GIVEN INFORMATION
(* ===== verification/Lifecycle.v ===== *)
(** * The lifecycle of a backend

    Specifications of the requests that change a backend - the retry of a
    backend that is down, the switch of its status, its reset, the switch of
    its protocol - when they run without interference: the exact store they
    leave, the jobs they spawn, and that they terminate. *)

From S2P Require Import Prelude NetAddr LibProxy LibMetric Metric Tls BackendConfig Peer Balance World Connector Backend Proxy MetricApi Discipline System Run Locks Solo Example.

Section Lifecycle.
Context `{F : F64} `{CL : ClientLib} `{HR : HashRing} `{TL : TlsLib}.
Context (dead : nat -> Prop) (fs : FileSystem).

Notation wp := (wp body (prompt dead fs)).

(** ** Operations on one backend

    The store is written [put_backend b c w]: the initial store [w] with the
    current cell [c] of the backend under consideration. *)
Section Focus.
Context (b : nat) (w : World) (Hb : (b < length (w_backends w))%nat).
Context (n : nat) {A : Type}.
Implicit Types (c : BackendCell) (Q : Post A).

Lemma wp_read_lock c k Q js :
  be_writer c = false ->
  wp n (k tt) Q (put_backend b (cell_lock (S (be_readers c)) false c) w) js ->
  wp n (Vis (ReadLock b) k) Q (put_backend b c w) js.
Proof.
  intros Hw Hk. rewrite <- (put_backend_put b c) in Hk. eapply wp_op; [|exact Hk].
  intros e He. apply (on_backend_put b c); [by apply put_backend_get|]. by rewrite Hw.
Qed.

Lemma wp_write_lock c k Q js :
  be_writer c = false -> be_readers c = 0%nat ->
  wp n (k tt) Q (put_backend b (cell_lock 0 true c) w) js ->
  wp n (Vis (WriteLock b) k) Q (put_backend b c w) js.
Proof.
  intros Hw Hr Hk. rewrite <- (put_backend_put b c) in Hk. eapply wp_op; [|exact Hk].
  intros e He. apply (on_backend_put b c); [by apply put_backend_get|]. by rewrite Hw, Hr.
Qed.

(** An operation on the cell that neither waits nor fails. *)
Lemma wp_cell o f c (k : resp o -> prog A) (r : resp o) Q js :
  (forall e w' c, w_backends w' !! b = Some c ->
     op_eval e o w' = Some (r, put_backend b (f c) w', [])) ->
  wp n (k r) Q (put_backend b (f c) w) js ->
  wp n (Vis o k) Q (put_backend b c w) js.
Proof.
  intros Ho Hk. rewrite <- (put_backend_put b c) in Hk. eapply wp_op; [|exact Hk].
  intros e He. apply Ho. by apply put_backend_get.
Qed.

(** An operation that reads the cell. *)
Lemma wp_look o g c (k : resp o -> prog A) Q js :
  (forall e w' c, w_backends w' !! b = Some c -> op_eval e o w' = Some (g c, w', [])) ->
  wp n (k (g c)) Q (put_backend b c w) js ->
  wp n (Vis o k) Q (put_backend b c w) js.
Proof.
  intros Ho Hk. eapply wp_op; [|exact Hk]. intros e He. apply Ho. by apply put_backend_get.
Qed.

Lemma wp_metric call c m k Q js :
  (forall now, absorb_all Release now (call_ops call) (be_metric c) = Done m) ->
  wp n (k tt) Q (put_backend b (cell_metric m c) w) js ->
  wp n (Vis (CallMetric b call) k) Q (put_backend b c w) js.
Proof.
  intros Hm Hk. rewrite <- (put_backend_put b c) in Hk. eapply wp_op; [|exact Hk].
  intros e He. apply (on_backend_put b c); [by apply put_backend_get|]. by rewrite Hm.
Qed.

Lemma wp_read_unlock c k Q js :
  wp n (k tt) Q (put_backend b (cell_lock (pred (be_readers c)) (be_writer c) c) w) js ->
  wp n (Vis (ReadUnlock b) k) Q (put_backend b c w) js.
Proof.
  apply (wp_cell (ReadUnlock b) (fun c => cell_lock (pred (be_readers c)) (be_writer c) c)).
  intros e w' c' Hc. by apply (on_backend_put b c').
Qed.

Lemma wp_write_unlock c k Q js :
  wp n (k tt) Q (put_backend b (cell_lock (be_readers c) false c) w) js ->
  wp n (Vis (WriteUnlock b) k) Q (put_backend b c w) js.
Proof.
  apply (wp_cell (WriteUnlock b) (fun c => cell_lock (be_readers c) false c)).
  intros e w' c' Hc. by apply (on_backend_put b c').
Qed.

Lemma wp_set_token c t k Q js :
  wp n (k tt) Q (put_backend b (cell_backend (set_token t) c) w) js ->
  wp n (Vis (SetToken b t) k) Q (put_backend b c w) js.
Proof.
  apply (wp_cell (SetToken b t) (cell_backend (set_token t))).
  intros e w' c' Hc. by apply (on_backend_put b c').
Qed.

Lemma wp_set_client c i k Q js :
  wp n (k tt) Q (put_backend b (cell_backend (set_client i) c) w) js ->
  wp n (Vis (SetClient b i) k) Q (put_backend b c w) js.
Proof.
  apply (wp_cell (SetClient b i) (cell_backend (set_client i))).
  intros e w' c' Hc. by apply (on_backend_put b c').
Qed.

Lemma wp_set_config c cfg k Q js :
  wp n (k tt) Q (put_backend b (cell_backend (set_config cfg) c) w) js ->
  wp n (Vis (SetConfig b cfg) k) Q (put_backend b c w) js.
Proof.
  apply (wp_cell (SetConfig b cfg) (cell_backend (set_config cfg))).
  intros e w' c' Hc. by apply (on_backend_put b c').
Qed.

Lemma wp_set_retrying c v k Q js :
  wp n (k tt) Q (put_backend b (cell_backend (set_retrying v) c) w) js ->
  wp n (Vis (StoreRetrying b v) k) Q (put_backend b c w) js.
Proof.
  apply (wp_cell (StoreRetrying b v) (cell_backend (set_retrying v))).
  intros e w' c' Hc. by apply (on_backend_put b c').
Qed.

Lemma wp_get_fields c k Q js :
  wp n (k (be_backend c)) Q (put_backend b c w) js -> wp n (Vis (GetFields b) k) Q (put_backend b c w) js.
Proof. apply (wp_look (GetFields b) be_backend). intros e w' c' Hc. cbn. by rewrite Hc. Qed.

Lemma wp_get_status c k Q js :
  wp n (k (status (be_metric c))) Q (put_backend b c w) js ->
  wp n (Vis (GetStatus b) k) Q (put_backend b c w) js.
Proof.
  apply (wp_look (GetStatus b) (fun c => status (be_metric c))). intros e w' c' Hc. cbn. by rewrite Hc.
Qed.
End Focus.

(** ** Tokens *)

Definition cancelled_world (t : nat) (w : World) : World :=
  with_tokens (<[t := true]> (w_tokens w)) w.

Definition fresh_token_world (w : World) : World := with_tokens (w_tokens w ++ [false]) w.

(** The cell after [renew_cancellation_token] when [t] is the new token. *)
Definition renewed_cell (t : nat) (c : BackendCell) : BackendCell :=
  cell_backend (set_retrying false) (cell_backend (set_token t) c).

Lemma wp_cancel n b c w Q js :
  (b < length (w_backends w))%nat ->
  Q tt (put_backend b c (cancelled_world (cancellation_token (be_backend c)) w)) js ->
  wp n (cancel b) Q (put_backend b c w) js.
Proof.
  intros Hb HQ. unfold cancel. next. apply wp_get_fields; [done|].
  eapply wp_op; [intros e He; reflexivity|]. by apply wp_ret.
Qed.

Lemma wp_renew n b c w Q js :
  (b < length (w_backends w))%nat ->
  Q tt (put_backend b (renewed_cell (length (w_tokens w)) c) (fresh_token_world w)) js ->
  wp n (renew_cancellation_token b) Q (put_backend b c w) js.
Proof.
  intros Hb HQ. unfold renew_cancellation_token. next.
  eapply wp_op; [intros e He; reflexivity|].
  change (with_tokens _ (put_backend b c w)) with (put_backend b c (fresh_token_world w)).
  apply wp_set_token; [done|]. apply wp_set_retrying; [done|]. by apply wp_ret.
Qed.

(** ** [switch_backend_status] *)

(** The new token is not cancelled. *)
Lemma fresh_token_ok w t : is_cancelled (length (w_tokens w)) (fresh_token_world (cancelled_world t w)) = false.
Proof.
  unfold is_cancelled. simpl. rewrite lookup_app_r by (rewrite length_insert; lia).
  by rewrite length_insert, Nat.sub_diag.
Qed.

(** The store after the switch: a force-closed backend is to be probed with a
    token of its own, any other is closed with its token cancelled. *)
Definition toggled (b : nat) (c : BackendCell) (w : World) : World :=
  let w := cancelled_world (cancellation_token (be_backend c)) w in
  match status (be_metric c) with
  | ForceClosed =>
      put_backend b (renewed_cell (length (w_tokens w)) (cell_status Unknown c)) (fresh_token_world w)
  | Normal | Closed | Unknown => put_backend b (cell_status ForceClosed c) w
  end.

Definition toggled_jobs (b : nat) (c : BackendCell) : list job :=
  match status (be_metric c) with ForceClosed => [JRetry b] | _ => [] end.

(** The lock of a backend nobody uses. *)
Definition unlocked (c : BackendCell) : Prop := be_readers c = 0%nat /\ be_writer c = false.

Lemma cell_lock_back c : unlocked c -> cell_lock 0 false c = c.
Proof. intros [H1 H2]. destruct c. simpl in *. by subst. Qed.

Lemma wp_find n {A} b (w : World) (f : option nat -> prog A) Q js :
  (b < length (w_backends w))%nat -> wp n (f (Some b)) Q w js ->
  wp n (pbind (find_backend_by_id b) f) Q w js.
Proof.
  intros Hb Hk. unfold find_backend_by_id. next. eapply wp_op; [intros e He; reflexivity|].
  by rewrite decide_True.
Qed.

(** The first step of every request: the token is cancelled under a read
    lock. *)
Lemma wp_cancel_locked n {A} b c w (p : prog A) Q js :
  (b < length (w_backends w))%nat -> unlocked c ->
  wp n p Q (put_backend b c (cancelled_world (cancellation_token (be_backend c)) w)) js ->
  wp n (_ ← do (ReadLock b); _ ← cancel b; _ ← do (ReadUnlock b); p) Q (put_backend b c w) js.
Proof.
  intros Hb Hu Hp. pose proof Hu as [Hr Hw]. next. apply wp_read_lock; [done|done|].
  apply wp_bind, wp_cancel; [done|]. next. apply wp_read_unlock; [done|].
  cbn [be_readers be_writer cell_lock be_backend pred]. rewrite Hr.
  assert (cell_lock 0 false (cell_lock 1 false c) = c) as -> by (by rewrite <- (cell_lock_back c) at 2).
  exact Hp.
Qed.

Lemma wp_switch_backend_status n b c w js :
  w_backends w !! b = Some c -> unlocked c ->
  wp n (switch_backend_status b)
    (fun r w' js' => r = Ok tt /\ w' = toggled b c w /\ js' = js ++ toggled_jobs b c) w js.
Proof.
  intros Hc Hu. pose proof (lookup_length _ _ _ Hc) as Hb. pose proof Hu as [Hr Hw].
  unfold switch_backend_status. apply wp_find; [done|].
  rewrite <- (put_backend_same b c w Hc) at 1. apply wp_cancel_locked; [done|done|].
  set (w1 := cancelled_world _ w). next.
  apply wp_read_lock; [done|done|]. apply wp_get_status; [done|]. rewrite Hr.
  change (be_metric (cell_lock 1 false c)) with (be_metric c). unfold toggled, toggled_jobs. fold w1.
  assert (Hclosed : forall s, wp n (_ ← set_backend_status b s; _ ← do (ReadUnlock b); Ret (Ok tt : result string unit))
    (fun r w' js' => r = Ok tt /\ w' = put_backend b (cell_status s c) w1 /\ js' = js ++ [])
    (put_backend b (cell_lock 1 false c) w1) js).
  { intros s. next. eapply wp_metric; [done|intros; reflexivity|]. apply wp_read_unlock; [done|].
    apply wp_ret. split; [done|]. split; [|by rewrite app_nil_r].
    exact (f_equal (fun c => put_backend b (cell_status s c) w1) (cell_lock_back c Hu)). }
  destruct (status (be_metric c)) eqn:Hs; [apply Hclosed..|]. clear Hclosed. next. eapply wp_metric; [done|intros; reflexivity|]. apply wp_read_unlock; [done|].
  apply wp_write_lock; [done|done|done|]. apply wp_bind, wp_renew; [done|].
  next. apply wp_write_unlock; [done|]. apply wp_spawn, wp_ret. split; [done|]. split; [|done].
  exact (f_equal (fun c => put_backend b (renewed_cell _ (cell_status Unknown c)) _) (cell_lock_back c Hu)).
Qed.

(** ** [reset_backend] *)

(** [Reset] keeps the status, the protocol and the latency estimate. *)
Definition reset_metric (m : MetricData) : MetricData :=
  with_peers ∅ (with_active 0 (with_failures 0 m)).

Lemma wp_reset_client n b c x w Q js :
  (b < length (w_backends w))%nat -> w_clients w !! client (be_backend c) = Some x -> cl_locked x = false ->
  Q tt (put_backend b (cell_metric (reset_metric (be_metric c)) c)
          (put_client (client (be_backend c)) (client_state NotConnected x) w)) js ->
  wp n (reset_client b) Q (put_backend b c w) js.
Proof.
  intros Hb Hx Hl HQ. unfold reset_client. next. apply wp_get_fields; [done|].
  apply wp_bind, (wp_client_reset_client _ _ _ _ x); [done|done|]. next. rewrite <- put_comm.
  eapply (wp_metric b); [done|intros; reflexivity|]. by apply wp_ret.
Qed.

Definition reset_world (b : nat) (c : BackendCell) (x : ClientCell) (w : World) : World :=
  let w := cancelled_world (cancellation_token (be_backend c)) w in
  put_backend b (renewed_cell (length (w_tokens w)) (cell_metric (reset_metric (be_metric c)) c))
    (fresh_token_world (put_client (client (be_backend c)) (client_state NotConnected x) w)).

Lemma wp_reset_backend n b c x w js :
  w_backends w !! b = Some c -> unlocked c ->
  w_clients w !! client (be_backend c) = Some x -> cl_locked x = false ->
  wp n (reset_backend b) (fun r w' js' => r = Ok tt /\ w' = reset_world b c x w /\ js' = js) w js.
Proof.
  intros Hc Hu Hx Hl. pose proof (lookup_length _ _ _ Hc) as Hb. pose proof Hu as [Hr Hw].
  unfold reset_backend. apply wp_find; [done|].
  rewrite <- (put_backend_same b c w Hc) at 1. next. apply wp_read_lock; [done|done|].
  apply wp_bind, wp_cancel; [done|]. rewrite Hr. cbn [be_backend cell_lock].
  apply wp_bind, (wp_reset_client _ _ _ x); [done|done|done|].
  next. apply wp_read_unlock; [done|]. apply wp_write_lock; [done|done|done|].
  apply wp_bind, wp_renew; [done|]. next. apply wp_write_unlock; [done|]. apply wp_ret.
  split; [done|]. split; [|done]. unfold reset_world.
  exact (f_equal (fun c1 => put_backend b (renewed_cell _ (cell_metric (reset_metric (be_metric c)) c1)) _)
    (cell_lock_back c Hu)).
Qed.

(** ** [switch_backend_protocol] *)

(** The cell with the other protocol in its table. *)
Definition with_next_protocol (c : BackendCell) : BackendCell :=
  let cfg := file_backend_config (be_backend c) in
  cell_backend (set_config (with_fb_protocol (next_protocol (fb_protocol cfg)) cfg)) c.

Definition new_client_world (mix : MixConfig) (w : World) : World :=
  with_clients (w_clients w ++ [{| cl_config := mix; cl_last_addrs := None; cl_locked := false;
                                   cl_state := NotConnected |}]) w.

ASSIGNMENT
Everything from the first line above up to and including the line that contains "leave, the jobs" should be printed exactly; please print only that.

TASK RESULT
(* ===== verification/Lifecycle.v ===== *)
(** * The lifecycle of a backend

    Specifications of the requests that change a backend - the retry of a
    backend that is down, the switch of its status, its reset, the switch of
    its protocol - when they run without interference: the exact store they
    leave, the jobs they spawn, and that they terminate. *)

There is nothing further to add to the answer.